Grades/Level: Upper Elementary (3–5)
Subjects: Visual Arts
Time Required: 3–5–Part Lesson
Three to four class periods
Author: J. Paul Getty Museum Education Staff

For the Classroom

Curriculum Home
Lesson Plans
Image Bank
Background on French Decorative Arts

Lesson Overview

Students will study a French cabinet and research and discuss its symbols. Students will then create their own marquetry design based on an animal symbol from another country.

Learning Objectives

Students should be able to:
• discuss and analyze the symbolism of the door panel on the Cabinet on Stand.
• research the animal symbols on the cabinet, as well as animal symbols from other countries, and find out why they were chosen.
• create their own marquetry designs using construction paper instead of wood veneers.


• Images, including details, of Cabinet on Stand, attributed to André-Charles Boulle. A poster representing a detail from the front of this cabinet is available at the Getty bookstore online.
• Colored construction paper
• White drawing paper
• Drawing pencils
• Scissors
• Glue

Lesson Steps

1. Click on the thumbnail of the image above for information and "Questions for Teaching" about the Cabinet on Stand.

2. Discuss with students why we choose animals as symbols of countries. Then have students research what countries the symbols on the Cabinet on Stand represent.
• What were the reasons they chose these animals?
• What does their symbolism mean?

3. Discuss with students the process of creating designs in wood marquetry. Refer to information on André-Charles Boulle and marquetry found in the Image Bank (click on the thumbnail of the image above).

4. Assign each student a different country and have him or her research what animal is its symbol and what it represents. For example, the cockerel (or rooster) came to be the national symbol of France because France was once known as Gaul—which is similar to gallus, the Latin word for "cockerel."

5. Once students have researched their animal symbols, explain that they are going to create a marquetry design using paper instead of wood. Their design will be based on the animal symbol of their assigned country.

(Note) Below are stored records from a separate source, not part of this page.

(** X4: when no two balls of the list overlap, [solve_collisions] returns
    the list as it is. *)
Theorem solve_collisions_separated (balls : list (Ball R)) :
  (forall (i j : nat) (b1 b2 : Ball R),
      i <> j -> balls !! i = Some b1 -> balls !! j = Some b2 ->
      (radius b1 + radius b2) * (radius b1 + radius b2)
        <= length_squared (vsub (position b1) (position b2))) ->
  solve_collisions balls = Ok balls.
Proof.
  intros Hsep. apply solve_collisions_fixed. intros i j.
  destruct (decide (i = j)) as [<- | Hij]; [apply collide_self |].
  destruct (balls !! i) as [b1 |] eqn:Hi;
    [| unfold collide; rewrite Hi; reflexivity].
  destruct (balls !! j) as [b2 |] eqn:Hj;
    [| unfold collide; rewrite Hi, Hj; reflexivity].
  apply (collide_outside_guard balls i j b1 b2 Hi Hj).
  specialize (Hsep i j b1 b2 Hij Hi Hj). lra.
Qed.

Lemma solve_collisions_separated_witness : solve_collisions distant_pair = Ok distant_pair.
Proof.
  apply (solve_collisions_separated distant_pair).
  intros i j b1 b2 Hij Hi Hj.
  destruct i as [| [| i]]; destruct j as [| [| j]];
    try discriminate; try congruence;
    cbn in Hi, Hj; injection Hi as <-; injection Hj as <-;
    unfold length_squared; cbn; lra.
Defined.

(** X5: a correction keeps the centre of mass of the pair: the
    mass-weighted sum of the two positions is the same before and after
    [collide], whether or not the pair overlaps. *)
Theorem collide_keeps_centre_of_mass (balls : list (Ball R)) (i j : nat)
    (b1 b2 : Ball R) :
  balls !! i = Some b1 -> balls !! j = Some b2 -> i <> j ->
  constructed b1 -> constructed b2 ->
  exists (balls' : list (Ball R)) (b1' b2' : Ball R),
    collide i j balls = Ok balls' /\
    balls' !! i = Some b1' /\ balls' !! j = Some b2' /\
    mass b1 * x (position b1') + mass b2 * x (position b2')
      = mass b1 * x (position b1) + mass b2 * x (position b2) /\
    mass b1 * y (position b1') + mass b2 * y (position b2')
      = mass b1 * y (position b1) + mass b2 * y (position b2).
Proof.
  intros Hi Hj Hij C1 C2.
  destruct (Rlt_dec 0 (length_squared (vsub (position b1) (position b2)))) as [H0 | H0];
    [destruct (Rlt_dec (length_squared (vsub (position b1) (position b2)))
                 ((radius b1 + radius b2) * (radius b1 + radius b2))) as [H1 | H1] |].
  - destruct (guard_facts b1 b2 C1 C2 (conj H0 H1)) as (Hd & _ & Hm).
    pose proof (collide_overlapping balls i j b1 b2 Hi Hj Hij C1 C2 (conj H0 H1)) as Hc.
    cbv zeta in Hc. rewrite Hc. eexists _, _, _. split; [reflexivity |].
    split; [| split].
    + rewrite list_lookup_insert_ne by congruence.
      apply list_lookup_insert_eq. eapply lookup_lt_Some; eauto.
    + apply list_lookup_insert_eq. rewrite length_insert. eapply lookup_lt_Some; eauto.
    + revert Hd. generalize (R_sqrt.sqrt (length_squared (vsub (position b1) (position b2)))).
      intros d Hd. unfold vadd, vsub, vscale. cbn. split; field; lra.
  - exists balls, b1, b2.
    rewrite (collide_outside_guard balls i j b1 b2 Hi Hj) by tauto. auto.
  - exists balls, b1, b2.
    rewrite (collide_outside_guard balls i j b1 b2 Hi Hj) by tauto. auto.
Qed.

Lemma collide_keeps_centre_of_mass_witness :
  exists bs : list (Ball R), collide 0 1 overlapping_pair = Ok bs.
Proof.
  destruct (collide_keeps_centre_of_mass overlapping_pair 0 1
              (ball_of 503 504 5 0) (ball_of 500 500 5 1)
              eq_refl eq_refl ltac:(discriminate) eq_refl eq_refl)
    as (bs & _ & _ & Hrun & _).
  exists bs. exact Hrun.
Defined.

(** X6: a correction closes 47.5 % of the penetration and no more: for an
    overlapping pair of balls of positive radius at distance [dist], with [min_d] the sum of the radii,
    the distance after [collide] is [dist + (min_d - dist) * 19 / 40], which
    is more than [dist] and still less than [min_d]. *)
Theorem collide_partial_separation (balls : list (Ball R)) (i j : nat)
    (b1 b2 : Ball R) :
  balls !! i = Some b1 -> balls !! j = Some b2 -> i <> j ->
  constructed b1 -> constructed b2 -> 0 < radius b1 -> 0 < radius b2 ->
  let dist := R_sqrt.sqrt (length_squared (vsub (position b1) (position b2))) in
  let min_d := radius b1 + radius b2 in
  0 < length_squared (vsub (position b1) (position b2)) < min_d * min_d ->
  exists (balls' : list (Ball R)) (b1' b2' : Ball R),
    collide i j balls = Ok balls' /\
    balls' !! i = Some b1' /\ balls' !! j = Some b2' /\
    R_sqrt.sqrt (length_squared (vsub (position b1') (position b2')))
      = dist + (min_d - dist) * (19 / 40) /\
    dist < dist + (min_d - dist) * (19 / 40) < min_d.
Proof.
  intros Hi Hj Hij C1 C2 Hr1 Hr2 dist min_d Hg.
  destruct (guard_facts b1 b2 C1 C2 Hg) as (Hd & Hlt & Hm).
  fold dist in Hd, Hlt. fold min_d in Hlt.
  assert (Hmin : 0 < min_d) by (unfold min_d; lra).
  specialize (Hlt Hmin).
  pose proof (collide_overlapping balls i j b1 b2 Hi Hj Hij C1 C2 Hg) as Hc.
  cbv zeta in Hc. rewrite Hc. eexists _, _, _. split; [reflexivity |].
  split; [| split; [| split]].
  - rewrite list_lookup_insert_ne by congruence.
    apply list_lookup_insert_eq. eapply lookup_lt_Some; eauto.
  - apply list_lookup_insert_eq. rewrite length_insert. eapply lookup_lt_Some; eauto.
  - cbn [position set_position]. fold dist. fold min_d.
    set (k := 1 + (min_d - dist) / 2 * (95 / 100) / dist).
    assert (Hk : 0 <= k).
    { unfold k. apply Rplus_le_le_0_compat; [lra |].
      apply Rmult_le_pos; [nra | left; apply Rinv_0_lt_compat; exact Hd]. }
    match goal with
    | |- R_sqrt.sqrt (length_squared ?v) = _ =>
        replace v with (vscale (vsub (position b1) (position b2)) k)
    end.
    + rewrite (norm_vscale _ k Hk). fold dist. unfold k. field. lra.
    + unfold k, vadd, vsub, vscale. unfold_config. cbn. f_equal; field; lra.
  - lra.
Qed.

6. Have the students begin by drawing out their design. As they draw out their design, remind them that everything they create will have to be cut out as a shape and pieced back together like a puzzle. Also, as they create their designs, have them add in other details. Since Boulle included a lot of floral marquetry on his cabinet, students could research flowers that grow in their assigned country, or find out the country's national flower or other emblems that represent that country, to include as details in their work.

7. As students create their marquetry design, remind them to use different colored papers in their designs, just as they would have used colored woods to create original marquetry panel designs.

8. Once the students have cut out all of their pieces, have them glue the pieces to another sheet of paper. This sheet will serve as the background of their marquetry design.

9. In real wood marquetry, details, such as shadows, would have been made through a process using hot sand. Have students use colored pencils to add shading and a few details to their design.

10. Once everyone has finished, have a class critique of the marquetry designs. Have the students discuss their choices in depicting their animals and explain why they chose the other elements to decorate their design.


Students will be assessed based on their completion of the project and their participation and explanation of their design in the critique.


This activity could be enhanced to look more like real wood marquetry. Try using colored papers with wood grain or creating your own wood grain using a faux finishing tool and paint.

Standards Addressed

Common Core Standards for English Language Arts

Grades 3–5

3.1 Engage effectively in a range of collaborative discussions (one-on-one, in groups, and teacher-led) with diverse partners on grade 3 topics and texts, building on others' ideas and expressing their own clearly.
3.4 Report on a topic or text, tell a story, or recount an experience with appropriate facts and relevant, descriptive details, speaking clearly at an understandable pace.
4.3 Identify the reasons and evidence a speaker or media source provides to support particular points.
4.6 Differentiate between contexts that call for formal English (e.g., presenting ideas) and situations where informal discourse is appropriate (e.g., small-group discussion); use formal English when appropriate to task and situation. (See grade 4 Language standards 1 and 3 for specific expectations.)
5.3 Summarize the points a speaker or media source makes and explain how each claim is supported by reasons and evidence, and identify and analyze any logical fallacies.
5.6 Adapt speech to a variety of contexts and tasks, using formal English when appropriate to task and situation. (See grade 5 Language standards 1 and 3 for specific expectations.)

Visual Arts Content Standards for California Public Schools

Grade 5

2.0 Creative Expression
Creating, Performing, and Participating in the Visual Arts
Communication and Expression through Original Works of Art
2.5 Assemble a found object sculpture (as assemblage) or a mixed-media two-dimensional composition that reflects unity and harmony and communicates a theme.

5.0 Connections, Relationships, Applications
Connecting and Applying What Is Learned in the Visual Arts to Other Art Forms and Subject Areas and to Careers
Visual Literacy
5.2 Identify and design icons, logos, and other graphic devices as symbols for ideas and information.